(Stored items)
Segment Open

(** * ChatBridge CQHttp bridge: routing and command dispatch

    A shallow embedding of [chatbridge/impl/cqhttp/entry.py]: the handlers
    [CQBot.on_message], [CQBot.send_text] and
    [CqHttpChatBridgeClient.on_command], with the Python string primitives
    they call, and the properties of the routing engine stated over them. *)

From stdpp Require Import gmap strings list.
From Stdlib Require Import ZArith NArith Lia DecimalString.

Set Warnings "-register-all".
#[local] Open Scope N_scope.

(** ** Python [str]

    A Python string is a sequence of Unicode code points; [len] counts code
    points, so a string is modelled as a list of code points. *)

Module Py.

Definition char := N.
Definition str := list N.

(** Decoding of a UTF-8 byte sequence, used to write string constants of the
    source as literals. *)
Definition byte_of_ascii (a : Ascii.ascii) : N := N.of_nat (Ascii.nat_of_ascii a).

Definition cont (b : N) : N := N.land b 0x3F.

Fixpoint utf8_decode (bs : list N) : str :=
  match bs with
  | [] => []
  | b :: r =>
      if b <? 0x80 then b :: utf8_decode r
      else if b <? 0xE0 then
        match r with
        | b1 :: r1 =>
            (N.shiftl (N.land b 0x1F) 6 + cont b1) :: utf8_decode r1
        | _ => []
        end
      else if b <? 0xF0 then
        match r with
        | b1 :: b2 :: r2 =>
            (N.shiftl (N.land b 0x0F) 12 + N.shiftl (cont b1) 6 + cont b2)
              :: utf8_decode r2
        | _ => []
        end
      else
        match r with
        | b1 :: b2 :: b3 :: r3 =>
            (N.shiftl (N.land b 0x07) 18 + N.shiftl (cont b1) 12
             + N.shiftl (cont b2) 6 + cont b3) :: utf8_decode r3
        | _ => []
        end
  end.

Definition bytes_of_string (s : string) : list N :=
  byte_of_ascii <$> String.list_ascii_of_string s.

Definition lit (s : string) : str := utf8_decode (bytes_of_string s).

Definition len (s : str) : nat := length s.

(** [str.isspace] on one code point: the characters [str.strip] and
    [str.split()] treat as whitespace. *)
Definition isspace (c : char) : bool :=
  ((0x09 <=? c) && (c <=? 0x0D)) || ((0x1C <=? c) && (c <=? 0x20))
  || (c =? 0x85) || (c =? 0xA0) || (c =? 0x1680)
  || ((0x2000 <=? c) && (c <=? 0x200A))
  || (c =? 0x2028) || (c =? 0x2029) || (c =? 0x202F) || (c =? 0x205F)
  || (c =? 0x3000).

(** The line boundaries of [str.splitlines]. *)
Definition is_linebreak (c : char) : bool :=
  ((0x0A <=? c) && (c <=? 0x0D)) || ((0x1C <=? c) && (c <=? 0x1E))
  || (c =? 0x85) || (c =? 0x2028) || (c =? 0x2029).

Fixpoint lstrip (s : str) : str :=
  match s with
  | [] => []
  | c :: r => if isspace c then lstrip r else s
  end.

Definition rstrip (s : str) : str := rev (lstrip (rev s)).

Definition strip (s : str) : str := rstrip (lstrip s).

Fixpoint startswith (s p : str) : bool :=
  match p, s with
  | [], _ => true
  | _ :: _, [] => false
  | a :: p', b :: s' => (a =? b) && startswith s' p'
  end.

Definition str_eqb (a b : str) : bool := bool_decide (a = b).

(** [s[1:]] *)
Definition tail1 (s : str) : str := drop 1 s.

(** [s.split(sep)] for a one-character separator: every occurrence splits,
    empty fields are kept. *)
Fixpoint split_on (sep : char) (cur : str) (s : str) : list str :=
  match s with
  | [] => [cur]
  | c :: r =>
      if c =? sep then cur :: split_on sep [] r
      else split_on sep (cur ++ [c]) r
  end.

Definition split (s : str) (sep : char) : list str := split_on sep [] s.
(** * TradePulse: the trade-statistics and filtering core

    A shallow embedding of the computational core of the TradePulse
    dashboard (src/App.tsx, the TradeCharts, PortfolioOverview and
    TradeHistory components, and the shared type declarations), followed by
    the properties its specification states about it.

    Conventions of the embedding.
    - A JavaScript [number] that holds a price or an amount is an exact
      rational ([Q], compared with [==]).  The values a division or the
      statistics scan can produce besides ([-Infinity], [Infinity], [NaN])
      are explicit constructors of [JS.number].
    - The rounding of IEEE doubles is modelled where a property depends on
      the order of additions: module [Binary64] repeats the profit sums of
      the statistics and of the chart on binary64 numbers.
    - A time value (milliseconds since the epoch) is an [option Z]: [None]
      is the [NaN] time value of an Invalid Date.
    - The local time zone is a constant offset [tz] (milliseconds to add to
      UTC); daylight-saving transitions are not modelled.
    - Strings are byte strings; [toUpperCase] and the default string order
      are the ASCII ones.
    - A plain JavaScript object used as a dictionary is an association list
      in insertion order, because [Object.keys] exposes that order. *)

From Stdlib Require Import List ZArith QArith Qround Bool Lia Lqa.
From Stdlib Require Import Ascii String Permutation Sorted Setoid Morphisms.
From Stdlib Require Floats Uint63.
Import ListNotations.

Set Implicit Arguments.

(* ================================================================== *)
(** * Part I.  Definitions                                              *)
(* ================================================================== *)

(** ** The JavaScript platform pieces the core relies on *)

Module JS.

(** A [number] as the statistics use it: a finite value, one of the two
    infinities, or [NaN]. *)
Inductive number : Type :=
| NegInfinity
| Num (q : Q)
| Infinity
| NaN.

(** [x < y] on rationals, as a boolean. *)
Definition Qltb (x y : Q) : bool := negb (Qle_bool y x).

(** [p > b] and [p < b] for a finite [p] against a possibly infinite [b]. *)
Definition gt (p : Q) (b : number) : bool :=
  match b with
  | NegInfinity => true
  | Num q => Qltb q p
  | Infinity => false
  | NaN => false
  end.

Definition lt (p : Q) (b : number) : bool :=
  match b with
  | NegInfinity => false
  | Num q => Qltb p q
  | Infinity => true
  | NaN => false
  end.

(** [b === -Infinity] and [b === Infinity]. *)
Definition isNegInfinity (b : number) : bool :=
  match b with NegInfinity => true | _ => false end.

Definition isInfinity (b : number) : bool :=
  match b with Infinity => true | _ => false end.

(** [x / y] on finite numbers: a zero divisor gives [NaN] for [0 / 0] and
    an infinity otherwise (the sign of a zero is not modelled). *)
Definition div (x y : Q) : number :=
  if Qeq_bool y 0 then
    if Qeq_bool x 0 then NaN
    else if Qltb 0 x then Infinity else NegInfinity
  else Num (x / y).

(** [n * c] for a finite [c]. *)
Definition times (n : number) (c : Q) : number :=
  match n with
  | Num q => Num (q * c)
  | NaN => NaN
  | Infinity =>
      if Qltb 0 c then Infinity else if Qltb c 0 then NegInfinity else NaN
  | NegInfinity =>
      if Qltb 0 c then NegInfinity else if Qltb c 0 then Infinity else NaN
  end.
(** ** Machine integers

    An unsigned w-bit value is a [Z] in [0, 2^w); an operation that can leave
    that range is followed by the reduction of its type. *)

Definition u8 (z : Z) : Z := z mod 2 ^ 8.
Definition u16 (z : Z) : Z := z mod 2 ^ 16.
Definition u32 (z : Z) : Z := z mod 2 ^ 32.
Definition u64 (z : Z) : Z := z mod 2 ^ 64.

(** Conversion to a signed w-bit type (two's complement, as gcc defines it). *)
Definition i32 (z : Z) : Z := (z + 2 ^ 31) mod 2 ^ 32 - 2 ^ 31.
Definition i64 (z : Z) : Z := (z + 2 ^ 63) mod 2 ^ 64 - 2 ^ 63.

Definition INT_MAX : Z := 2 ^ 31 - 1.
Definition INT_MIN : Z := - 2 ^ 31.

(** A signed [int] result: outside of the range the code has no meaning. *)
Definition int_result (z : Z) : outcome Z :=
  if decide (INT_MIN <= z <= INT_MAX) then Ok z else UB.

Lemma int_result_Ok z : INT_MIN <= z <= INT_MAX -> int_result z = Ok z.
Proof. intros Hz. unfold int_result. by rewrite decide_True. Qed.

Definition NULL : Z := 0.

(** [word_lia]: linear arithmetic through the reductions above. *)
Ltac word_unfold :=
  unfold u8, u16, u32, u64, i32, i64, INT_MAX, INT_MIN, NULL in *;
  change (2 ^ 8) with 256 in *; change (2 ^ 16) with 65536 in *;
  change (2 ^ 31) with 2147483648 in *; change (2 ^ 32) with 4294967296 in *;
  change (2 ^ 63) with 9223372036854775808 in *;
  change (2 ^ 64) with 18446744073709551616 in *.

Ltac word_lia := word_unfold; Z.div_mod_to_equations; lia.

Create HintDb word.

Lemma u32_range z : 0 <= u32 z < 2 ^ 32.
Proof. word_lia. Qed.

Lemma u64_range z : 0 <= u64 z < 2 ^ 64.
Proof. word_lia. Qed.

Lemma u16_id z : 0 <= z < 2 ^ 16 -> u16 z = z.
Proof. word_lia. Qed.

Lemma u32_id z : 0 <= z < 2 ^ 32 -> u32 z = z.
Proof. word_lia. Qed.

Lemma u64_id z : 0 <= z < 2 ^ 64 -> u64 z = z.
Proof. word_lia. Qed.

Lemma i64_id z : - 2 ^ 63 <= z < 2 ^ 63 -> i64 z = z.
Proof. intros. unfold i64. rewrite Z.mod_small; lia. Qed.

Lemma u32_sub_cancel (h t : Z) : u32 (u32 (h + t) - u32 t) = u32 h.
Proof. word_lia. Qed.

#[export] Hint Resolve u32_range u64_range : word.

(** Reading a counter through a power-of-two mask is a reduction modulo the
    ring's length; the wrap of the 32-bit counter does not disturb it. *)
Lemma land_mask (x k : Z) : 0 <= k -> Z.land x (2 ^ k - 1) = x mod 2 ^ k.
Proof.
  intros Hk. rewrite <- Z.land_ones by done. f_equal. rewrite Z.ones_equiv. lia.
Qed.

(** Clearing the low bits of a pointer ([& -16L]). *)
Lemma land_align16 (x : Z) : Z.land x (-16) = 16 * (x / 16).
Proof.
  replace (-16) with (Z.lnot (Z.ones 4)) by done.
  rewrite <- Z.ldiff_land, Z.ldiff_ones_r by lia.
  rewrite Z.shiftr_div_pow2, Z.shiftl_mul_pow2 by lia. change (2 ^ 4) with 16. lia.
Qed.

Lemma mod_u32 (x k : Z) : 0 <= k <= 32 -> u32 x mod 2 ^ k = x mod 2 ^ k.
Proof.
  intros Hk. unfold u32. apply Z.mod_mod_divide.
  exists (2 ^ (32 - k)). rewrite <- Z.pow_add_r by lia. f_equal. lia.
Qed.

Lemma lxor_range n a b : 0 <= n -> 0 <= a < 2 ^ n -> 0 <= b < 2 ^ n -> 0 <= Z.lxor a b < 2 ^ n.
Proof.
  intros Hn Ha Hb. assert (H0 : 0 <= Z.lxor a b) by (apply Z.lxor_nonneg; lia). split; [done|].
  destruct (decide (Z.lxor a b = 0)) as [->|Hne]; [lia|].
  assert (L : forall x, 0 <= x < 2 ^ n -> Z.log2 x < n \/ x = 0).
  { intros x Hx. destruct (decide (x = 0)); [by right|left]. apply Z.log2_lt_pow2; lia. }
  destruct (L a Ha) as [La| ->], (L b Hb) as [Lb| ->]; rewrite ?Z.lxor_0_l, ?Z.lxor_0_r in *; try lia.
  apply Z.log2_lt_pow2; [lia|]. pose proof (Z.log2_lxor a b ltac:(lia) ltac:(lia)). lia.
Qed.

(** ** Reachability *)

(** An invariant and a quantity that every step preserves hold along a run. *)
Lemma rtc_invariant {A B} (R : A -> A -> Prop) (I : A -> Prop) (f : A -> B) :
  (forall x y, R x y -> I x -> I y /\ f y = f x) ->
  forall x y, rtc R x y -> I x -> I y /\ f y = f x.
Proof.
  intros Hstep x y Hr. induction Hr as [x|x y z Hxy _ IH]; intros Hx; [done|].
  destruct (Hstep _ _ Hxy Hx) as [Hy <-]. by apply IH.
Qed.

Segment Closed

**Exercise directions**. Quote the records above from their first line through the line containing "From stdpp Require Import gmap strings list.", both ends included.

**Exercise response**.
(** * ChatBridge CQHttp bridge: routing and command dispatch

    A shallow embedding of [chatbridge/impl/cqhttp/entry.py]: the handlers
    [CQBot.on_message], [CQBot.send_text] and
    [CqHttpChatBridgeClient.on_command], with the Python string primitives
    they call, and the properties of the routing engine stated over them. *)

From stdpp Require Import gmap strings list.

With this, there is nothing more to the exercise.